La problématique de la sensibilisation des masses sur les questions climatiques est réglée par le guide d’éligibilité des projets soumis au financement du Fnec. En effet, dans la catégorisation des projets, figurent les micro-projets qui sont généralement des projets de sensibilisation ou de renforcement des capacités susceptibles d’apporter des informations de bonne gouvernance environnementale ou climatique aux communautés. Le coût du financement de ce genre de projets est compris entre dix millions (10.000.000) FCFA et vingt millions (20.000.000) FCFA. Par ailleurs, au niveau des autres catégories de projet, il existe toujours une composante sur la sensibilisation.

Quels sont vos principaux canaux de communication pour atteindre ces cibles ?

La communication avec le public se fait via plusieurs supports et canaux tels que le site web et les réseaux sociaux, les médias (Télévisions, radios, presse écrite), l’audiovisuel (documentaire, publi-reportage…), les conférences et visio-conférences ; et le Centre de Documentation et d’Information.

Quel est selon vous, l’importance du Centre de Documentation et d’Information dans ce dispositif de communication ?

Nous avons tendance à considérer l’accès à l’information comme une évidence alors que trop de personnes en sont privées. Le Fnec a pris conscience du rôle central de l’information spécialisée dans les politiques et stratégies pour relever les défis du développement durable. L’importance de l’information est non seulement reconnue au titre de l’Odd16, mais également par une vingtaine des cibles fixées dans le cadre général des Odd. Ces cibles sont assorties d’engagements explicites ou implicites visant à assurer la disponibilité de l’information, la connectivité et les compétences nécessaires à son accès et à son utilisation (bibliothèques, archives et centres de documentation). C’est dans le souci de contribuer à l’atteinte des Odd que le Fnec a créé un Centre de Documentation et d’Information spécialisé dans le domaine de l’environnement et du climat. Il a l’ambition de mettre à la disposition des acteurs du développement durable au Bénin, la documentation et l’information qui sont d’importants outils d’aide à la décision.

Quelles difficultés rencontre le Fnec dans la mise en œuvre de ses actions ?

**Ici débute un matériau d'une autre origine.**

(* ===== verification/Ps1Irq.v ===== *)
(** * PS1 interrupt controller: crates/hw/ps1/irq/src/lib.rs

    Status, mask and producer levels are [u16] registers.  [InterruptSink] is
    the trait through which the timers and the DMA controller raise
    interrupts; the controller itself and a log of requests implement it. *)

From S2P Require Export MachineInt.

Definition I_STAT : Z := 0x1f801070.
Definition I_MASK : Z := 0x1f801074.
Definition VALID_BITS : Z := 0x07ff.

Inductive InterruptSource : Set :=
| VBlank | Gpu | CdRom | Dma | Timer0 | Timer1 | Timer2 | Controller | Sio
| Spu | LightPen.

#[export] Instance InterruptSource_eq_dec : EqDecision InterruptSource.
Proof. solve_decision. Defined.

Module InterruptSource.

(** The discriminant, [#[repr(u8)]]. *)
Definition index (s : InterruptSource) : Z :=
  match s with
  | VBlank => 0 | Gpu => 1 | CdRom => 2 | Dma => 3 | Timer0 => 4 | Timer1 => 5
  | Timer2 => 6 | Controller => 7 | Sio => 8 | Spu => 9 | LightPen => 10
  end.

Definition bit (s : InterruptSource) : Z :=
  match s with
  | VBlank => Z.shiftl 1 0
  | Gpu => Z.shiftl 1 1
  | CdRom => Z.shiftl 1 2
  | Dma => Z.shiftl 1 3
  | Timer0 => Z.shiftl 1 4
  | Timer1 => Z.shiftl 1 5
  | Timer2 => Z.shiftl 1 6
  | Controller => Z.shiftl 1 7
  | Sio => Z.shiftl 1 8
  | Spu => Z.shiftl 1 9
  | LightPen => Z.shiftl 1 10
  end.

Lemma bit_pow2 s : bit s = 2 ^ index s.
Proof. by destruct s. Qed.

Lemma index_range s : 0 <= index s < 11.
Proof. destruct s; simpl; lia. Qed.

Lemma index_surj i : 0 <= i < 11 -> exists s, index s = i.
Proof.
  intros Hi. assert (i = 0 \/ i = 1 \/ i = 2 \/ i = 3 \/ i = 4 \/ i = 5 \/ i = 6 \/
    i = 7 \/ i = 8 \/ i = 9 \/ i = 10) as H by lia.
  destruct H as [->|[->|[->|[->|[->|[->|[->|[->|[->|[->| ->]]]]]]]]]];
    [by exists VBlank|by exists Gpu|by exists CdRom|by exists Dma|by exists Timer0
    |by exists Timer1|by exists Timer2|by exists Controller|by exists Sio
    |by exists Spu|by exists LightPen].
Qed.

Lemma index_inj s s' : index s = index s' -> s = s'.
Proof. by destruct s, s'. Qed.

End InterruptSource.

(** The [InterruptSink] trait of the timer and DMA crates. *)
Class InterruptSink (S : Type) : Type :=
  request : S -> InterruptSource -> S.

#[export] Instance log_sink : InterruptSink (list InterruptSource) :=
  fun log source => log ++ [source].

Inductive IrqError : Set := InvalidRegister (address : Z).

Record InterruptController : Set := mkInterruptController {
  status : Z;
  mask : Z;
  levels : Z;
}.

Module InterruptController.

Definition new : InterruptController := mkInterruptController 0 0 0.

Definition request (c : InterruptController) (source : InterruptSource)
  : InterruptController :=
  mkInterruptController (status c .| InterruptSource.bit source) (mask c) (levels c).

Definition set_level (c : InterruptController) (source : InterruptSource)
    (asserted : bool) : InterruptController :=
  let bit := InterruptSource.bit source in
  if asserted then
    mkInterruptController (status c .| bit) (mask c) (levels c .| bit)
  else
    mkInterruptController (status c) (mask c) (levels c .& bnot 16 bit).

Definition pending (c : InterruptController) : bool := has_bits (status c) (mask c).

Definition acknowledge (c : InterruptController) (value : Z)
  : InterruptController :=
  let status1 := status c .& (value .& VALID_BITS) in
  mkInterruptController (status1 .| levels c) (mask c) (levels c).

Definition set_mask (c : InterruptController) (value : Z) : InterruptController :=
  mkInterruptController (status c) (value .& VALID_BITS) (levels c).

Definition read (c : InterruptController) (address : Z) : outcome IrqError Z :=
  if address =? I_STAT then Ok (status c)
  else if address =? I_MASK then Ok (mask c)
  else Err (InvalidRegister address).

(** The low halfword of the written word is the register value. *)
Definition write (c : InterruptController) (address value : Z)
  : outcome IrqError unit * InterruptController :=
  let value := wrap 16 value in
  if address =? I_STAT then (Ok tt, acknowledge c value)
  else if address =? I_MASK then (Ok tt, set_mask c value)
  else (Err (InvalidRegister address), c).

(** ** Reachable controllers *)

Inductive step : InterruptController -> InterruptController -> Prop :=
| step_request c s : step c (request c s)
| step_level c s b : step c (set_level c s b)
| step_write c a v : in_u 32 v -> step c (write c a v).2.

Inductive reachable : InterruptController -> Prop :=
| reachable_new : reachable new
| reachable_step c c' : reachable c -> step c c' -> reachable c'.

(** ** Per-source view of the registers *)

Definition latched (c : InterruptController) (s : InterruptSource) : bool :=
  Z.testbit (status c) (InterruptSource.index s).
Definition enabled (c : InterruptController) (s : InterruptSource) : bool :=
  Z.testbit (mask c) (InterruptSource.index s).
Definition asserted (c : InterruptController) (s : InterruptSource) : bool :=
  Z.testbit (levels c) (InterruptSource.index s).

End InterruptController.

#[export] Instance controller_sink : InterruptSink InterruptController :=
  InterruptController.request.

(** ** Theorems *)

Module IrqFacts.
Import InterruptController.

Record wf (c : InterruptController) : Prop := {
  wf_status : in_u 11 (status c);
  wf_mask : in_u 11 (mask c);
  wf_levels : in_u 11 (levels c);
  wf_latched : forall s, asserted c s = true -> latched c s = true;
}.

Lemma bit_in_u s : in_u 11 (InterruptSource.bit s).
Proof. by destruct s. Qed.
#[local] Hint Resolve bit_in_u : u_range.

Lemma testbit_bit s s' :
  Z.testbit (InterruptSource.bit s) (InterruptSource.index s') =
  bool_decide (s = s').
Proof. by destruct s, s'. Qed.

Lemma valid_ones : VALID_BITS = Z.ones 11.
Proof. done. Qed.

Lemma testbit_valid s : Z.testbit VALID_BITS (InterruptSource.index s) = true.
Proof. by destruct s. Qed.

Lemma latched_request c s s' :
  latched (request c s) s' = latched c s' || bool_decide (s = s').
Proof. unfold latched. simpl. by rewrite Z.lor_spec, testbit_bit. Qed.

Lemma latched_acknowledge c v s :
  latched (acknowledge c v) s =
  (latched c s && Z.testbit v (InterruptSource.index s)) || asserted c s.
Proof.
  unfold latched, asserted. simpl.
  by rewrite Z.lor_spec, !Z.land_spec, testbit_valid, andb_true_r.
Qed.

Lemma asserted_set_level c s b s' :
  asserted (set_level c s b) s' =
  if bool_decide (s = s') then b else asserted c s'.
Proof.
  pose proof (InterruptSource.index_range s'). unfold asserted, set_level.
  destruct b; simpl.
  - rewrite Z.lor_spec, testbit_bit.
    by destruct (bool_decide (s = s')); [rewrite orb_true_r|rewrite orb_false_r].
  - rewrite Z.land_spec, testbit_bnot, testbit_bit by lia.
    destruct (Z.ltb_spec (InterruptSource.index s') 16); [|lia].
    rewrite xorb_true_r.
    by destruct (bool_decide (s = s')); [rewrite andb_false_r|rewrite andb_true_r].
Qed.

Lemma enabled_set_mask c v s :
  enabled (set_mask c v) s = Z.testbit v (InterruptSource.index s).
Proof. unfold enabled. simpl. by rewrite Z.land_spec, testbit_valid, andb_true_r. Qed.

Lemma testbit_wrap16 v s :
  Z.testbit (wrap 16 v) (InterruptSource.index s) =
  Z.testbit v (InterruptSource.index s).
Proof.
  pose proof (InterruptSource.index_range s). apply Z.mod_pow2_bits_low. lia.
Qed.

Lemma irq_new_wf : wf new.
Proof. constructor; [done..|]. intros s. unfold asserted. by rewrite Z.testbit_0_l. Qed.

Lemma land_valid_in_u v : 0 <= v -> in_u 11 (v .& VALID_BITS).
Proof. intros. rewrite valid_ones, land_ones_wrap by lia. by apply in_u_wrap. Qed.
#[local] Hint Resolve land_valid_in_u : u_range.

Lemma irq_step_wf c c' : wf c -> step c c' -> wf c'.
Proof.
  intros [Hs Hm Hl Hlat] Hstep. destruct Hstep as [c s|c s b|c a v Hv].
  - constructor; simpl; [eauto with u_range..|]. intros s' Ha.
    rewrite latched_request. by rewrite (Hlat s' Ha).
  - constructor.
    1-3: unfold set_level; destruct b; simpl; eauto with u_range.
    + apply in_u_land_l; [|done]. apply (in_u_nonneg 16).
      apply in_u_bnot, (in_u_mono 11); [lia..|apply bit_in_u].
    + intros s'. rewrite asserted_set_level. case_bool_decide as Heq.
      * intros ->. subst. unfold latched. simpl.
        by rewrite Z.lor_spec, testbit_bit, bool_decide_eq_true_2, orb_true_r.
      * intros Ha%Hlat. unfold latched, set_level in *. destruct b; simpl; [|done].
        by rewrite Z.lor_spec, Ha.
  - unfold write. assert (0 <= wrap 16 v) by (apply in_u_wrap; lia).
    destruct (a =? I_STAT); [|destruct (a =? I_MASK)]; simpl.
    + constructor; simpl; [eauto with u_range..|].
      intros s Ha. rewrite latched_acknowledge. unfold asserted in *. simpl in Ha.
      by rewrite Ha, orb_true_r.
    + constructor; simpl; eauto with u_range.
    + by constructor.
Qed.

(** in every reachable controller the registers hold only the eleven
    hardware sources, and every source whose level is high is latched: software
    cannot acknowledge away an interrupt whose producer still asserts it. *)
Theorem reachable_wf c : reachable c -> wf c.
Proof.
  induction 1 as [|c c' Hr IH Hstep]; [apply irq_new_wf|by eapply irq_step_wf].
Qed.

Lemma reachable_wf_witness :
  wf (write (set_level new Spu true) I_STAT 0).2 /\
  latched (write (set_level new Spu true) I_STAT 0).2 Spu = true.
Proof.
  split; [|reflexivity]. apply reachable_wf.
  eapply reachable_step; [eapply reachable_step; [apply reachable_new|]|].
  - apply step_level.
  - apply step_write. split; vm_compute; congruence.
Defined.

Lemma pending_iff c :
  wf c ->
  pending c = true <-> exists s, latched c s = true /\ enabled c s = true.
Proof.
  intros [Hs Hm _ _]. unfold pending. rewrite has_bits_true by apply Hs.
  split.
  - intros (i & Hi & H1 & H2). destruct (Z.lt_ge_cases i 11) as [Hlt|Hge].
    + destruct (InterruptSource.index_surj i ltac:(lia)) as [s <-]. by exists s.
    + rewrite (testbit_high 11) in H1 by done. done.
  - intros (s & H1 & H2). exists (InterruptSource.index s).
    pose proof (InterruptSource.index_range s). split_and!; [lia|done..].
Qed.

(** A guest write has exactly the documented effect on every source: writing
    [I_STAT] clears the zero bits and keeps the one bits except where a level is
    still asserted, writing [I_MASK] replaces the enables and keeps the latched
    status, any other address is refused without effect - and the CPU line is
    then asserted exactly when an enabled source is latched. *)
Theorem write_effect c a v :
  wf c -> in_u 32 v ->
  let c' := (write c a v).2 in
  (forall s, latched c' s =
     if a =? I_STAT then
       (latched c s && Z.testbit v (InterruptSource.index s)) || asserted c s
     else latched c s) /\
  (forall s, enabled c' s =
     if a =? I_STAT then enabled c s
     else if a =? I_MASK then Z.testbit v (InterruptSource.index s)
     else enabled c s) /\
  (forall s, asserted c' s = asserted c s) /\
  ((write c a v).1 = Err (InvalidRegister a) <-> a <> I_STAT /\ a <> I_MASK) /\
  (pending c' = true <-> exists s, latched c' s = true /\ enabled c' s = true).
Proof.
  intros Hwf Hv c'. pose proof (irq_step_wf c c' Hwf (step_write c a v Hv)) as Hwf'.
  split_and!; [..|by apply pending_iff]; unfold c', write.
  - intros s. destruct (a =? I_STAT); simpl.
    + by rewrite latched_acknowledge, testbit_wrap16.
    + by destruct (a =? I_MASK).
  - intros s. destruct (a =? I_STAT); [done|]. destruct (a =? I_MASK); [|done].
    simpl. by rewrite enabled_set_mask, testbit_wrap16.
  - intros s. destruct (a =? I_STAT); [done|]. by destruct (a =? I_MASK).
  - destruct (Z.eqb_spec a I_STAT), (Z.eqb_spec a I_MASK); naive_solver.
Qed.

Lemma write_effect_witness :
  let c := request (request new Timer0) Spu in
  latched (write c I_STAT 0x10).2 Spu = false /\
  latched (write c I_STAT 0x10).2 Timer0 = true.
Proof.
  assert (wf (request (request new Timer0) Spu)) as Hwf.
  { apply (irq_step_wf (request new Timer0)); [|apply step_request].
    apply (irq_step_wf new); [apply irq_new_wf|apply step_request]. }
  assert (in_u 32 0x10) as Hv by (split; vm_compute; congruence).
  pose proof (write_effect _ I_STAT 0x10 Hwf Hv) as [H _].
  split; [exact (H Spu)|exact (H Timer0)].
Defined.

End IrqFacts.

La gestion de l’environnement étant une compétence partagée entre l’Etat et les communes, le Fnec octroie majoritairement ses financements aux collectivités locales. Par ailleurs, l’insécurité foncière et les conflits domaniaux pourraient compromettre la célérité et la mise en œuvre efficace des projets.

Parlez-nous des perspectives du Fnec

En termes de perspectives, le FNEC envisage l’audit organisationnel et institutionnel afin de renforcer ses capacités de mobilisation des ressources à l’international. Aussi, prévoit-il la mise en œuvre des cinq projets de l’initiative IKI, l’approbation des documents de projets issus des trois notes conceptuelles soumises au Fvc. Il en est de même pour l’approbation des documents de projets issus des deux notes conceptuelles soumises au Fa et la mise en œuvre efficiente de l’accord de partenariat signé avec la Fao.

Cette transformation institutionnelle a été déterminante dans l’aboutissement du processus d’accréditation du Fnec au Fonds vert pour le climat puis au Fonds d’adaptation.

C’est le lieu de remercier le Ministre du Cadre de Vie et du Développement Durable dont l’engagement personnel a permis la transformation juridique du Fnec. Cette transformation institutionnelle a été déterminante dans l’aboutissement du processus d’accréditation du Fnec au Fonds vert pour le climat puis au Fonds d’adaptation. Mes remerciements vont également à l’endroit de tous les partenaires du Fnec, qu’ils soient nationaux, bilatéraux ou multilatéraux. J’adresse mes sincères félicitations à mes collaborateurs pour les acquis enregistrés et je les encourage à redoubler d’ardeur pour les défis et enjeux futurs.